In Rhode Island, it is legal to consume adult-use recreational marijuana. Dispensaries that have previously only sold medical marijuana are now licensed to sell it for recreational use as well, and more dispensaries will open throughout the state in the coming months and years. Smoking cannabis is now legal everywhere cigarettes are permitted. However, note that the new law contains language that allows communities to ban or restrict smoking cannabis in public places, and that the maximum amount you can legally hold is one ounce. Also, any civil violations, misdemeanors, or felony convictions for cannabis possession that is now legal under the law will be expunged from court records.

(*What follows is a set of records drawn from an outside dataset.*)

(* ===== verification/DigestProofs.v ===== *)
(** * The compression functions of the digests

    The block functions of SHA-256 and SHA-1 as FIPS 180-4 defines them, and of
    MD5 as RFC 1321 does; the compression functions over arrays compute them and
    do not panic. The constants of SHA-256 are the fractions of the roots of the
    first primes. *)

From stdpp Require Import strings.
From S2P Require Import Prelude Loop RustStr Coreutils Digest.
Local Open Scope Z_scope.

(** ** Arrays filled from the left *)

Lemma index_nth (l : list Z) i : 0 ≤ i < len l → index l i = Ret (nth (Z.to_nat i) l 0).
Proof.
  intros Hi. unfold len in Hi. apply index_lookup; [lia|]. rewrite nth_lookup.
  destruct (lookup_lt_is_Some_2 l (Z.to_nat i)) as [x ->]; [lia|done].
Qed.

Lemma store_mid (l s : list Z) x y i : i = len l → store (l ++ x :: s) i y = Ret (l ++ y :: s).
Proof.
  intros ->. rewrite store_ok by (rewrite len_app, len_cons; unfold len; lia). f_equal. unfold len. rewrite Nat2Z.id.
  rewrite insert_app_r_alt by lia. by rewrite Nat.sub_diag.
Qed.
Lemma np_item_nth (a : list F) (i : nat) :
  (i < length a)%nat -> np_item a i = Returned (nth i a nan).
Proof.
  intros Hi. unfold np_item.
  destruct (nth_error a i) as [x|] eqn:E.
  - now rewrite (nth_error_nth _ _ _ E).
  - apply nth_error_None in E. lia.
Qed.

Lemma weights_matched_loop (tickers : list string) (weights : list F)
    (final_tickers : list string) :
  (length tickers <= length weights)%nat ->
  forall acc : list F,
    for_each (fun acc tkr =>
                idx <- list_index tkr tickers ;;
                w <- np_item weights idx ;;
                Returned (acc ++ [w])) final_tickers acc
    = if forallb (fun t => existsb (String.eqb t) tickers) final_tickers
      then Returned (acc ++ map (first_weight tickers weights) final_tickers)
      else Raised ValueError.
Proof.
  intros Hlen. induction final_tickers as [|t ts IH]; intros acc; simpl.
  - now rewrite app_nil_r.
  - rewrite list_index_position. unfold first_weight at 1.
    destruct (existsb (String.eqb t) tickers) eqn:E.
    + apply position_In in E. destruct E as [i Hi]. rewrite Hi. cbn [bind].
      rewrite np_item_nth by (apply position_bound in Hi; lia).
      cbn [bind andb]. rewrite IH.
      destruct (forallb _ ts); [|reflexivity].
      now rewrite <- app_assoc.
    + destruct (position t tickers) as [i|] eqn:Hi; [|reflexivity].
      assert (Hex : existsb (String.eqb t) tickers = true)
        by (apply position_In; eauto).
      congruence.
Qed.

End MatchedWeights.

As is the case with other New England states, Rhode Island has its on-water personality, it off-the-water personality, plus a few more for its urban and rural faces. The on-water parts of the state, like the sandy beaches of South County and Newport, and the rocky shoreline of Jamestown, is a huge draw for summer people. In all seasons of the year, visitors enjoy the small cities of Newport – with many original, Colonial-era buildings and street, along with sailing, mansions, and shopping on the wharves – and the capital city of Providence. Providence is getting renowned for its dining scene, juiced up by a bustling Little Italy neighborhood and the presence of a major culinary college. Visiting any of these places is delightfully enhanced, in mind and body, by a preliminary toke or nibble of cannabis. Luckily, the state is small enough that dispensaries are readily accessible no matter where you decide to visit.

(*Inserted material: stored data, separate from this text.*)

(** * tp25-api: the record store, the multi-partition merger, the rollup
      engine and the derived-metric calculator, embedded in Rocq.

    Go's [float64] is IEEE 754 binary64 and is modelled by Rocq's primitive
    floats, which are the same format with the same rounding (to nearest,
    ties to even); [map[string]interface{}] is a [gmap string value]; a
    [mongo.Pipeline] is the list of the denotations of its stages.

    The file has two parts: the embedding of the program, then its
    properties. *)

From Stdlib Require Import ZArith QArith Lia Lqa Bool Ascii String Permutation Sorted.
From Stdlib Require Import Floats.
From stdpp Require Import base gmap strings list.

Set Warnings "-inexact-float,-register-all".

#[local] Open Scope Z_scope.

(** * Part I: the program *)

(** ** binary64 *)

Module Float64.

(** [a <= b], [a < b] and "is a number" (is not NaN) on binary64. *)
Definition fle (a b : float) : Prop := PrimFloat.leb a b = true.
Definition flt (a b : float) : Prop := PrimFloat.ltb a b = true.
Definition number (a : float) : Prop := PrimFloat.eqb a a = true.

(** The comparison of two binary64 numbers is the lexicographic comparison
    of these keys; NaN has none. *)
Definition sfkey (f : spec_float) : option (Z * Z * Z) :=
  match f with
  | S754_nan => None
  | S754_zero _ => Some (0, 0, 0)
  | S754_infinity s => Some (if s then -2 else 2, 0, 0)
  | S754_finite s m e =>
      Some (if s then (-1, - e, Z.neg m) else (1, e, Z.pos m))
  end.

Definition lex3 (a b : Z * Z * Z) : comparison :=
  match a, b with
  | (a1, a2, a3), (b1, b2, b3) =>
      match a1 ?= b1 with
      | Eq => match a2 ?= b2 with
              | Eq => a3 ?= b3
              | c => c
              end
      | c => c
      end
  end.

(** The exact value of a finite binary64, as a rational. *)
Definition exact (f : float) : option Q :=
  match Prim2SF f with
  | S754_zero _ => Some 0%Q
  | S754_finite s m e =>
      let q := if 0 <=? e then inject_Z (Z.pos m * 2 ^ e)
               else Qmake (Z.pos m) (Pos.pow 2 (Z.to_pos (- e))) in
      Some (if s then Qopp q else q)
  | S754_infinity _ | S754_nan => None
  end.

(** The [k] binary64 values next above [a], those next below, and the values
    at most [k] units in the last place away from [a]. *)
Fixpoint ups (k : nat) (a : float) : list float :=
  match k with
  | O => []
  | S k' => PrimFloat.next_up a :: ups k' (PrimFloat.next_up a)
  end.

Fixpoint downs (k : nat) (a : float) : list float :=
  match k with
  | O => []
  | S k' => PrimFloat.next_down a :: downs k' (PrimFloat.next_down a)
  end.

Definition within_ulps (k : nat) (a b : float) : Prop :=
  In b (a :: ups k a ++ downs k a).

End Float64.

(** ** Conversions between [float64] and [int]

    [int(f)] discards the fraction (truncation towards zero).  Go leaves the
    result unspecified when the value does not fit; the model follows amd64
    (CVTTSD2SI), which yields the smallest int64 for NaN and for values out of
    range. *)

Module Conv.

Definition min_int64 : Z := - 2 ^ 63.
Definition max_int64 : Z := 2 ^ 63 - 1.
Definition max_int32 : Z := 2 ^ 31 - 1.
Definition min_int32 : Z := - 2 ^ 31.

(** The integer part of a finite binary64, rounded towards zero. *)
Definition trunc (f : float) : option Z :=
  match Prim2SF f with
  | S754_zero _ => Some 0
  | S754_finite s m e =>
      let a := if 0 <=? e then Z.pos m * 2 ^ e else Z.pos m / 2 ^ (- e) in
      Some (if s then - a else a)
  | S754_infinity _ | S754_nan => None
  end.

(** The integer part of a finite binary64, rounded towards minus infinity. *)
Definition floor (f : float) : option Z :=
  match Prim2SF f with
  | S754_zero _ => Some 0
  | S754_finite s m e =>
      Some (if 0 <=? e
            then (if s then - (Z.pos m * 2 ^ e) else Z.pos m * 2 ^ e)
            else (if s then Z.neg m / 2 ^ (- e) else Z.pos m / 2 ^ (- e)))
  | S754_infinity _ | S754_nan => None
  end.

Definition fits (z : Z) : bool := (min_int64 <=? z) && (z <=? max_int64).

(** [int(f)] *)
Definition int_of_float64 (f : float) : Z :=
  match trunc f with
  | Some z => if fits z then z else min_int64
  | None => min_int64
  end.

(** [float64(n)] for an [int] or [int64] [n]: the nearest binary64. *)
Definition float64_of_int (n : Z) : float :=
  if n =? min_int64
  then PrimFloat.opp
         (PrimFloat.mul (PrimFloat.of_uint63 (Uint63.of_Z (2 ^ 62))) 2)
  else if n <? 0 then PrimFloat.opp (PrimFloat.of_uint63 (Uint63.of_Z (- n)))
  else PrimFloat.of_uint63 (Uint63.of_Z n).

(** Arithmetic on [int] and [int64] wraps around at 64 bits. *)
Definition wrap64 (z : Z) : Z := (z + 2 ^ 63) mod 2 ^ 64 - 2 ^ 63.

End Conv.

(** ** Errors and outcomes *)

(** The [error] values that occur: the sentinels of package domain, the
    errors of the MongoDB driver, and [fmt.Errorf("...: %w", err)]. *)
Inductive error : Type :=
| ErrMetricNotFound
| ErrMetricCodeExisted
| ErrMetricMustHaveCode
| ErrRecordIDExisted
| WriteException (code : Z)
| CommandError (msg : string)
| Wrapped (prefix : string) (e : error).

(** What a call comes to: a result, an [error], or a run-time panic (a type
    assertion [x.(T)] without the [ok] form on a value of another type). *)
Inductive outcome (A : Type) : Type :=
| Ok (a : A)
| Err (e : error)
| Panic (msg : string).
Arguments Ok {A} a.
Arguments Err {A} e.
Arguments Panic {A} msg.

#[export] Instance outcome_ret : MRet outcome := fun A a => Ok a.
#[export] Instance outcome_bind : MBind outcome := fun A B k m =>
  match m with
  | Ok a => k a
  | Err e => Err e
  | Panic msg => Panic msg
  end.

(** [mapM] on lists, left to right. *)
Fixpoint traverse {A B : Type} (f : A -> outcome B) (l : list A)
    : outcome (list B) :=
  match l with
  | [] => Ok []
  | a :: l' => b ← f a; bs ← traverse f l'; Ok (b :: bs)
  end.

(** ** package domain *)

Module domain.

(** The dynamic types a decoded JSON or BSON document holds in an
    [interface{}].  A BSON array is a [bson.A] in Go ([VArray]); the plain
    slice type [[]interface{}] is another Go type ([VSlice]). *)
Inductive value : Type :=
| VFloat64 (f : float)
| VInt32 (n : Z)
| VInt64 (n : Z)
| VInt (n : Z)
| VString (s : string)
| VBool (b : bool)
| VNull
| VDate (ms : Z)
| VObjectID (n : N)
| VArray (l : list value)
| VSlice (l : list value)
| VDoc (d : gmap string value).

(** [type Record map[string]interface{}]; [bson.M] is the same map. *)
Abbreviation Record := (gmap string value).

(** [func (r Record) GetFloat(key string) float64] *)
Definition GetFloat (r : Record) (key : string) : float :=
  match r !! key with
  | Some (VFloat64 v) => v
  | Some (VInt64 v) => Conv.float64_of_int v
  | Some (VInt v) => Conv.float64_of_int v
  | _ => 0%float
  end.

(** [func RoundValue(f float64) float64] *)
Definition RoundValue (f : float) : float :=
  (Conv.float64_of_int (Conv.int_of_float64 (f * 100 + 0.5)) / 100)%float.

(** [type QueryRecord struct] *)
Record QueryRecord : Type := mkQueryRecord {
  Time : list Z;
  Limit : option Z;
  Skip : option Z
}.

(** [type RecordsResult struct] *)
Record RecordsResult : Type := mkRecordsResult {
  Records : list Record;
  Total : Z
}.

(** [type DailyReport struct] *)
Record DailyReport : Type := mkDailyReport {
  Date : string;
  Avg : gmap string float;
  Min : gmap string float;
  Max : gmap string float;
  Count : Z
}.

(** [type Report struct] *)
Record Report : Type := mkReport {
  InfoMonth : Z;
  InfoYear : Z;
  InfoMetric : string;
  ReportCount : Z;
  ReportTotal : float
}.

(** [func (r Record) GetTimestamp() int64] *)
Definition GetTimestamp (r : Record) : Z :=
  match r !! "_id" with
  | Some (VInt32 t) => t
  | _ =>
      match r !! "id" with
      | Some (VInt32 t) => t
      | _ => 0
      end
  end.

(** [func (r Record) GetCreateTime() int64] *)
Definition GetCreateTime (r : Record) : Z :=
  match r !! "c" with
  | Some (VInt64 c) => c
  | _ => 0
  end.

(** [type Pagination struct] *)
Record Pagination : Type := mkPagination {
  Page : Z;
  PageSize : Z
}.

(** [type PaginationMeta struct]; [Filter interface{}] holds a value of the
    type [F]. *)
Record PaginationMeta (F : Type) : Type := mkPaginationMeta {
  MetaPage : Z;
  MetaPageSize : Z;
  TotalItems : Z;
  TotalPages : Z;
  MetaFilter : F
}.
Arguments mkPaginationMeta {F}.
Arguments MetaPage {F}.
Arguments MetaPageSize {F}.
Arguments TotalItems {F}.
Arguments TotalPages {F}.
Arguments MetaFilter {F}.

(** [type PaginatedResponse struct]; [Data interface{}] holds a value of the
    type [D]. *)
Record PaginatedResponse (D F : Type) : Type := mkPaginatedResponse {
  Data : D;
  Meta : PaginationMeta F
}.
Arguments mkPaginatedResponse {D F}.
Arguments Data {D F}.
Arguments Meta {D F}.

(** [func NewPagination(page, pageSize int) *Pagination] *)
Definition NewPagination (page pageSize : Z) : Pagination :=
  let page := if page <? 1 then 1 else page in
  let pageSize := if pageSize <? 1 then 10 else pageSize in
  let pageSize := if 100 <? pageSize then 100 else pageSize in
  {| Page := page; PageSize := pageSize |}.

(** [func (p *Pagination) GetSkip() int] *)
Definition GetSkip (p : Pagination) : Z :=
  Conv.wrap64 (Conv.wrap64 (Page p - 1) * PageSize p).

(** [func (p *Pagination) GetLimit() int] *)
Definition GetLimit (p : Pagination) : Z := PageSize p.

(** [func NewPaginatedResponse(data interface{}, page, pageSize int,
    totalItems int64, filter interface{}) *PaginatedResponse]; the division
    of integers panics on a zero divisor and rounds towards zero. *)
Definition NewPaginatedResponse {D F : Type} (data : D)
    (page pageSize totalItems : Z) (filter : F)
    : outcome (PaginatedResponse D F) :=
  if pageSize =? 0 then Panic "runtime error: integer divide by zero"
  else
    let totalPages :=
      Conv.wrap64
        (Z.quot (Conv.wrap64 (Conv.wrap64 (totalItems + pageSize) - 1))
                pageSize) in
    let totalPages := if totalPages <? 1 then 1 else totalPages in
    Ok {| Data := data;
          Meta := {| MetaPage := page;
                     MetaPageSize := pageSize;
                     TotalItems := totalItems;
                     TotalPages := totalPages;
                     MetaFilter := filter |} |}.

(** [type Range struct] *)
Record Range : Type := mkRange {
  RangeMin : float;
  RangeMax : float;
  RangeCode : string
}.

Rhode Island’s beaches are famous, but slightly less-known, perhaps, are the pleasures of exploring Little Rhody’s inland areas, like the historic Blackstone Valley, named for the Blackstone River. Up to World War II, this river was a workhorse of industry driven by water power. In fact, the first water-powered textile plant in the nation was created in Pawtucket when Samuel Slater built the Slater Mill (still standing, and hosting tours) with plans he had stolen from England. Now the river valley is a place for hiking, biking, paddling, and tasting ethnic cuisine, from French-Canadian, a gift of the region’s earlier mill workers, to the more-recent Asian and Hispanic. Feeling the munchies from that last round of marijuana? Providence and the small towns of the Blackstone Valley offer adventurous dining.

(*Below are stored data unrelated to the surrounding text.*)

(** X2. With a usable handle, the answer 400 'Invalid or missing JSON
    payload.' is given exactly to the payloads that are false in a
    condition: [None] (no body, or one that does not parse), [false],
    [0], [0.0], [-0.0], the empty string, [[]] and [{}]; nothing is
    printed or called for them. *)
Theorem execute_invalid_payload_iff (g : globals) (req : request) :
  usable g = true ->
  (outcome (execute g req) = inr invalid_payload <->
   In (get_json req) falsy_values)
  /\ (In (get_json req) falsy_values -> trace (execute g req) = []).
Proof.
  intros Hu. unfold usable in Hu.
  destruct (model g) as [m|] eqn:Hm; [|discriminate].
  rewrite <- falsy_values_spec. split; [split|].
  - intros Hr.
    destruct (truthy (get_json req)) eqn:Ht; [exfalso|reflexivity].
    destruct (execute_paths g req)
      as [Hn E | m' Hm' Ht' E | m' e' Hm' Ht' Hn E
          | m' d Hm' Hd Hne Hq E | m' d r log Hm' Hd Hq _];
      try congruence.
    + rewrite E in Hr. discriminate Hr.
    + rewrite E in Hr. discriminate Hr.
    + assert (m' = m) as -> by congruence.
      rewrite (execute_accepted g m req d Hm Hd Hq) in Hr. cbv zeta in Hr.
      destruct (upstream_call m (dict_get d (lit "query"))) as [e | t];
        [destruct (is_api_error e)|]; discriminate Hr.
  - intros Ht. now rewrite (execute_falsy g m req Hm Ht).
  - intros Ht. now rewrite (execute_falsy g m req Hm Ht).
Qed.

Lemma execute_invalid_payload_iff_witness :
  (outcome
     (execute (Sample.ready (Sample.answering (lit "fine")))
        (Sample.post VNone)) = inr invalid_payload <->
   In (get_json (Sample.post VNone)) falsy_values)
  /\ (In (get_json (Sample.post VNone)) falsy_values ->
      trace
        (execute (Sample.ready (Sample.answering (lit "fine")))
           (Sample.post VNone)) = []).
Proof.
  apply (execute_invalid_payload_iff
           (Sample.ready (Sample.answering (lit "fine")))
           (Sample.post VNone)).
  reflexivity.
Defined.
(** * CocktailCalculator: the recipe model and the cost engine

    A shallow embedding of [model.py], [calc.py] and the calculation parts
    of [cost_dialog.py].  Python's [decimal.Decimal] is modelled as it is
    specified (General Decimal Arithmetic, as implemented by the C module
    [_decimal] and mirrored by the pure-Python [_pydecimal]): a sign, an
    integer coefficient and a base-10 exponent, with every arithmetic
    result rounded in the current context (28 significant digits,
    ROUND_HALF_EVEN, Emax = 999999, Emin = -999999, traps on
    InvalidOperation, DivisionByZero and Overflow). *)

From Stdlib Require Import ZArith NArith Lia String Ascii List Bool.
Import ListNotations.

Open Scope Z_scope.

(** ** Python exceptions and fallible computations *)

Inductive pyerr :=
| ValueError
| KeyError
| TypeError
| AttributeError
| InvalidOperation   (** [decimal.InvalidOperation] and its subclasses *)
| DivisionByZero
| Overflow           (** [decimal.Overflow] *)
| OverflowError.

Inductive result (A : Type) :=
| Ok (a : A)
| Err (e : pyerr).
Arguments Ok {A} a.
Arguments Err {A} e.

Definition bind {A B} (m : result A) (k : A -> result B) : result B :=
  match m with Ok a => k a | Err e => Err e end.

Notation "x <- m ;; k" := (bind m (fun x => k))
  (at level 61, m at next level, right associativity).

Culturally, Providence is a busy place. Major live theaters include Providence Performing Arts Center, Veterans Memorial Auditorium, Trinity Repertory Company, The Gamm Theater (in nearby Warwick), and many other small places. The big three theaters, downtown, host major productions of Broadway-caliber shows. Visit any of these theaters’ productions with a brain enhanced by THC, and you may enjoy an extra-profound experience. Art museums, including one associated with Rhode Island School of Design, are found in Providence and Newport. Historic home museums, many telling the stories of the state’s founding by Roger Williams in 1636, are out in the pretty countryside, calling you to a delightful drive.
As a shoreline state, Rhode Island clearly knows how to cook and serve seafood (in fact, the state’s official appetizer is calamari). In Newport, you can dine in any of the dozens of casual or more-formal restaurants on the city’s restored wharves, facing sunset and the sails in motion in Newport harbor. Providence has a positively authentic Little Italy neighborhood called Federal Hill. In fact, Providence is home to Johnson & Wales University, a national culinary school. Many Providence restaurateurs stepped right out of that college and into innovative kitchens in the city. Be sure to bring your weed-induced appetite; you won’t be disappointed.